Of course some things do need renaming. In the fifties I once found myself in New Brighton-just why I cannot recall. At one end of the promenade was a long low building emblazoned with huge lettering GENTS URINAL STALLS..Now there was a no nonsense council that believed in calling a spade a spade. In America it would probably have been designated as a BATHROOM or RESTROOM. Kentucky Fried Chicken has become KFC, The early morning news on BBC TV is known as Breakfast although you can’t actually eat it. and a clothes chain called the French Connection invented a sub heading which left little to the imagination but due to its implication adorns many a T shirt.
Some towns could use a little rebranding. You would never find a Grimsby, Grimethorpe, or aWorksop in California but I wouldn’t want to change Giggleswick which conjures up an image of a town full of happy smiling folk.
No one could imagine rebranding such solid institutions as the BBC although I bet they’ve tried. In my young days in Bradford I fantasised about opening a chain of restaurants right across the industrial landscape of West Yorkshire and calling them Dark Satanic Grills. After the war lots of businesses sprung up using the word Enterprises as in Jo Bloggs Enterprises. It was so common, and still is, I thought it grossly unenterprising and unimaginative. It didn’t give you a clue as to what they did but it was supposed to create an image of entrepreneurial skills. I hated the word and dreamed up the term Encore Musical Administration for a countrywide network of jazz clubs I dreamed of developing.. Being just seventeen at the time I found it difficult to raise the capital required and with National Service looming I abandon the idea..
But names change with generations. The humble British bun has metormorphised into the American muffin.Chips are fries and if you are into computer technology you will use the American slash instead of the British stroke we used to have on our typewriters.
East Midlands Airport has been rebranded as Nottingham East Midlands Airport because foreigners don’t know where the East Midlands is but Doncaster Airport has added Robin Hood to is name presumably in the hope of attracting hordes of Japanese tourists searching for Robin and his merry men.
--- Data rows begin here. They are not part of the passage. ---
(** The three ways [identify] resolves, with the database its response
    was read from. *)
Lemma identify_resolved_shape now request db response db' :
  identify now request db = (Resolved response, db') ->
  let email := reqEmail request in
  let phoneNumber := reqPhoneNumber request in
  let db0 := logCall CallFindContactsByEmailOrPhone db in
  exists matches,
    fst (findContactsByEmailOrPhone email phoneNumber db) = Resolved matches
    /\ ((matches = []
         /\ createNewPrimaryContact now email phoneNumber db0
            = (Resolved response, db'))
        \/ (exists P db2,
               findPrimaryContacts matches = [P]
               /\ db2 = (if needsSecondaryContact P email phoneNumber
                         then snd (createSecondaryContact
                                     now email phoneNumber (id P) db0)
                         else db0)
               /\ buildResponseForPrimary (id P) db2
                  = (Resolved response, db'))
        \/ (exists O db1 db2,
               matches <> []
               /\ oldestPrimary (findPrimaryContacts matches) = Some O
               /\ db1 = logCall CallFindAllLinkedContacts
                          (snd (convertToSecondaries
                                  now
                                  (contactsToMerge
                                     (findPrimaryContacts matches))
                                  (id O) db0))
               /\ db2 = (if hasNewInformation
                              (map rowToContact
                                   (linkedRows (id O) (contacts db1)))
                              email phoneNumber
                         then snd (createSecondaryContact
                                     now email phoneNumber (id O) db1)
                         else db1)
               /\ buildResponseForPrimary (id O) db2
                  = (Resolved response, db'))).
Proof.
  intros Hrun. cbv zeta.
  destruct (fst (findContactsByEmailOrPhone
                   (reqEmail request) (reqPhoneNumber request) db))
    as [matches|e] eqn:Hlook.
  2:{ exfalso. unfold identify, await in Hrun.
      destruct (findContactsByEmailOrPhone _ _ db) as [res db1].
      simpl in Hlook. subst res. discriminate. }
  exists matches. split; [reflexivity|].
  destruct matches as [|m matches].
  - left. split; [reflexivity|].
    now rewrite <- (identify_no_match now request db Hlook).
  - right.
    assert (Hmerge : forall ps,
               findPrimaryContacts (m :: matches) = ps ->
               mergePrimaryContacts
                 now ps (reqEmail request) (reqPhoneNumber request)
                 (logCall CallFindContactsByEmailOrPhone db)
               = (Resolved response, db') ->
               exists O db1 db2,
                 m :: matches <> []
                 /\ oldestPrimary ps = Some O
                 /\ db1 = logCall CallFindAllLinkedContacts
                            (snd (convertToSecondaries
                                    now (contactsToMerge ps) (id O)
                                    (logCall CallFindContactsByEmailOrPhone
                                             db)))
                 /\ db2 = (if hasNewInformation
                                (map rowToContact
                                     (linkedRows (id O) (contacts db1)))
                                (reqEmail request) (reqPhoneNumber request)
                           then snd (createSecondaryContact
                                       now (reqEmail request)
                                       (reqPhoneNumber request) (id O) db1)
                           else db1)
                 /\ buildResponseForPrimary (id O) db2
                    = (Resolved response, db')).
    { intros ps _ E.
      destruct (oldestPrimary ps) as [O|] eqn:Hold.
      - rewrite (mergePrimaryContacts_run _ _ _ _ _ _ Hold) in E.
        cbv zeta in E. eexists O, _, _.
        split; [discriminate|]. split; [reflexivity|].
        split; [reflexivity|]. split; [reflexivity|]. exact E.
      - unfold mergePrimaryContacts in E. rewrite Hold in E. discriminate. }
    destruct (findPrimaryContacts (m :: matches)) as [|P [|Q ps]] eqn:Hfound.
    + right. apply Hmerge; [reflexivity|].
      unfold identify in Hrun. unfold await at 1 in Hrun.
      pose proof (lookup_database (reqEmail request) (reqPhoneNumber request)
                                  db) as Hdb.
      destruct (findContactsByEmailOrPhone _ _ db) as [res d].
      simpl in Hlook, Hdb. subst res d. now rewrite Hfound in Hrun.
    + left. exists P.
      rewrite (identify_single_primary now request db (m :: matches) P
                                       Hlook Hfound) in Hrun.
      unfold await at 1 in Hrun.
      destruct (needsSecondaryContact P _ _).
      * unfold await at 1 in Hrun. unfold createSecondaryContact in *.
        rewrite createContact_resolves in Hrun |- *.
        eexists. split; [reflexivity|]. split; [reflexivity|]. exact Hrun.
      * eexists. split; [reflexivity|]. split; [reflexivity|]. exact Hrun.
    + right. apply Hmerge; [reflexivity|].
      unfold identify in Hrun. unfold await at 1 in Hrun.
      pose proof (lookup_database (reqEmail request) (reqPhoneNumber request)
                                  db) as Hdb.
      destruct (findContactsByEmailOrPhone _ _ db) as [res d].
      simpl in Hlook, Hdb. subst res d. now rewrite Hfound in Hrun.
Qed.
A recent addition to the plethora of TV advertising is one for a detergent with a name that defies belief. Introduced by a completely unknown (to me) chap in rolled up shirt sleeves going by the name of Barry Scott who demonstrates the miracles of the wonder stuff named Cillet Bang. I wonder what committee of clever marketing executives dreamed that one up and how much they charged the client? They might just as well have called it Zebra Crossing.
Celebrities get unusual names..River Phoenix, Paris Hilton (after her Dad’s hotel- what was wrong with Grantham Travelodge ?) Rugby star Austen Healy named after the famous sports car should have teamed up with Minnie Driver and made a “road” movie. American politicians with such ridiculous names as Newt and Mitt. Countries and their cities have joined in. Ceylon is now Sri Lanka, Bombay has become Mumbai, Thailand used to be Siam and Peking is Beijing.
The PR people rebranded Nottingham in the hope of attracting more tourists. They used a big N (no, not a big Hen). If you live abroad and are thinking of visiting the UK just look for the big N and be careful you don’t wind up in Norwich, Northampton or Newcastle.
Finally there was a delightful song in the sixties called “The Days Of Wine and Roses”. Today it might be rebranded as “The Daze Of Rows Of Winos”.